1979 kamen zwanzig Studentinnen der Fachhochschule Köln mit der Vision nach Zülpich, die erste feministische Bildungsstätte Deutschlands zu gründen. Ziel war es, einen Ort der Begegnung und der Bildung ausschließlich für Frauen zu schaffen, wo man in angenehmer Atmosphäre seine Erfahrungen als Frauen in der Gesellschaft gemeinsam reflektieren kann und die Möglichkeit hat, Visionen, Ziele und neue Handlungsperspektiven zu entwickeln.

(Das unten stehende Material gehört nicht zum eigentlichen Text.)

Definition kv_InitConfig (s : S) (c : ShardConfig) : GoRes S :=
  (let* b := String_ c in Ret (vs_Put s (mkPutArgs config_key b 0) PutReply_zero).1)%go.

Definition kv_ChangeConfigTo (s : S) (c : ShardConfig) : GoRes S :=
  (let* b := String_ c in
   let rep := vs_Get s (mkGetArgs config_key) GetReply_zero in
   Ret (vs_Put s (mkPutArgs config_key b (GetReply_Version rep)) PutReply_zero).1)%go.

#[local] Instance kv_ctrler : Ctrler S := {|
  InitController s := Ret s;
  InitConfig := kv_InitConfig;
  ChangeConfigTo := kv_ChangeConfigTo;
  Query := kv_Query;
|}.

Definition kv_holds (s : S) : option ShardConfig :=
  match vs_abs s !! config_key with Some (b, _) => json_Unmarshal b | None => None end.
Definition kv_ok (s : S) : Prop :=
  vs_ok s ∧ ∀ b n, vs_abs s !! config_key = Some (b, n) → is_Some (json_Unmarshal b).

(** Putting a configuration at the version the server has. *)
Lemma kv_put s c b n :
  kv_ok s → String_ c = Ret b → FromString b = Ret c → ver_of (vs_abs s) config_key = n →
  let s' := (vs_Put s (mkPutArgs config_key b n) PutReply_zero).1 in kv_ok s' ∧ kv_holds s' = Some c.
Proof.
  intros [Hok Hu] Hs Hf Hn s'. destruct (vs_Put_cases s config_key b n Hok) as (Hok' & [(_ & _ & E)|(Hne & _)]); [| done].
  apply deref_Ret_inv in Hf. unfold kv_ok, kv_holds. fold s' in E. rewrite E, lookup_insert_eq.
  split; [| done]. split; [done |]. intros b' n' [= <- _]. rewrite Hf. by eexists.
Qed.

#[local] Program Instance kv_ctrler_spec : CtrlerSpec S := {| ctl_ok := kv_ok; holds := kv_holds |}.
Next Obligation.
  intros s [Hok Hu]. unfold Query, kv_ctrler, kv_Query, kv_holds. rewrite vs_Get_spec by done. unfold KVServer.spec_get.
  destruct (vs_abs s !! config_key) as [[b n]|] eqn:E; simpl.
  - destruct (Hu b n eq_refl) as [c Hc]. unfold FromString. by rewrite Hc.
  - done.
Qed.
Next Obligation. intros s Hok. by exists s. Qed.
Next Obligation.
  intros s c Hok Hn Hp. destruct (FromString_String c Hp) as (b & Hs & Hf). simpl. unfold kv_InitConfig. rewrite Hs. simpl.
  eexists. split; [done |]. apply (kv_put s c); try done. destruct Hok as [_ Hu]. unfold kv_holds in Hn. unfold ver_of.
  destruct (vs_abs s !! config_key) as [[b' n]|] eqn:E; [| done]. destruct (Hu b' n eq_refl). congruence.
Qed.
Next Obligation.
  intros s c0 c Hok Hh Hp _. destruct (FromString_String c Hp) as (b & Hs & Hf). simpl. unfold kv_ChangeConfigTo. rewrite Hs. simpl.
  eexists. split; [done |]. apply (kv_put s c); try done. rewrite vs_Get_spec by apply Hok. unfold KVServer.spec_get, ver_of.
  by destruct (vs_abs s !! config_key) as [[b' n]|].
Qed.
(** * Task-List-Manager: the task store, the derived view and the persistence
      bridge of [src/components/TaskManager.tsx] and [src/App.tsx]

    The React component keeps its state in [useState] cells and every handler
    is a closure over one snapshot of them; a handler is therefore a function
    from the snapshot (and the inputs of the event) to the next snapshot.  The
    parts of the JavaScript runtime the component calls ([String.prototype.trim],
    [Array.prototype.sort], [JSON.stringify], [JSON.parse], date-fns) are
    modelled next to the code that calls them; the properties follow the
    definitions. *)

From Stdlib Require Import ZArith NArith List Lia Bool String Ascii.
From Stdlib Require Import Permutation Sorted.
From stdpp Require Import base gmap list.

Local Open Scope Z_scope.

(** ** JavaScript strings

    A string is a sequence of UTF-16 code units. *)

Definition jsstring := list N.

(** A literal of the source, written with characters below U+0100. *)
Definition lit (s : string) : jsstring :=
  List.map N_of_ascii (list_ascii_of_string s).

Definition jsstring_eqb (a b : jsstring) : bool :=
  bool_decide (a = b).

(** WhiteSpace and LineTerminator code points of ECMAScript, the ones
    [trim] strips. *)
Definition isWhiteSpace (c : N) : bool :=
  ((c =? 9) || (c =? 10) || (c =? 11) || (c =? 12) || (c =? 13) || (c =? 32)
   || (c =? 160) || (c =? 5760) || ((8192 <=? c) && (c <=? 8202))
   || (c =? 8232) || (c =? 8233) || (c =? 8239) || (c =? 8287)
   || (c =? 12288) || (c =? 65279))%N.

Fixpoint trimStart (s : jsstring) : jsstring :=
  match s with
  | c :: s' => if isWhiteSpace c then trimStart s' else s
  | [] => []
  end.

Definition trimEnd (s : jsstring) : jsstring := rev (trimStart (rev s)).

Definition trim (s : jsstring) : jsstring := trimEnd (trimStart s).

(** ToBoolean of a string: the empty string is the only falsy one. *)
Definition truthy (s : jsstring) : bool :=
  match s with [] => false | _ :: _ => true end.

(** [toLowerCase] on the Basic Latin letters; the case mapping of the other
    code points is the runtime's Unicode table and is left out: they are
    returned as they are. For a string of code units below U+0080 this is
    the function of the runtime. Outside them it is not: the runtime maps
    other letters too, can change the length of the string (U+0130) and
    looks at the context of a letter (a capital sigma at the end of a word),
    so a property that depends on the mapping itself is stated for Basic
    Latin strings only. *)
Definition lowerUnit (c : N) : N :=
  if ((65 <=? c) && (c <=? 90))%N then (c + 32)%N else c.

Definition toLowerCase (s : jsstring) : jsstring := List.map lowerUnit s.

Fixpoint startsWith (s q : jsstring) {struct q} : bool :=
  match q, s with
  | [], _ => true
  | _ :: _, [] => false
  | a :: q', b :: s' => (a =? b)%N && startsWith s' q'
  end.

(** [s.includes(q)]: [q] occurs in [s] as a contiguous run. *)
Fixpoint includes (s q : jsstring) : bool :=
  startsWith s q ||
  match s with
  | [] => false
  | _ :: s' => includes s' q
  end.

(** ** The data model *)

Inductive Priority := High | Medium | Low.

Global Instance Priority_eq_dec : EqDecision Priority.
Proof. solve_decision. Defined.

(** [interface Task]; a [Date] is its time value, milliseconds since the
    epoch. *)
Record Task := mkTask {
  id : Z;
  text : jsstring;
  completed : bool;
  category : jsstring;
  priority : Priority;
  dueDate : option Z;
  description : jsstring;
  expanded : bool
}.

Die Einrichtung des Hauses, Gestaltung und Durchführung der Kurse und Seminare wurden anfangs kollektiv von einem „Team“ organisiert. Daraus entwickelte sich ein „Leitungsteam“, dessen Mitglieder reihum einmal im Monat „Hausdienst“ übernahmen: Kurse begleiteten, Gäste und Referentinnen betreuten.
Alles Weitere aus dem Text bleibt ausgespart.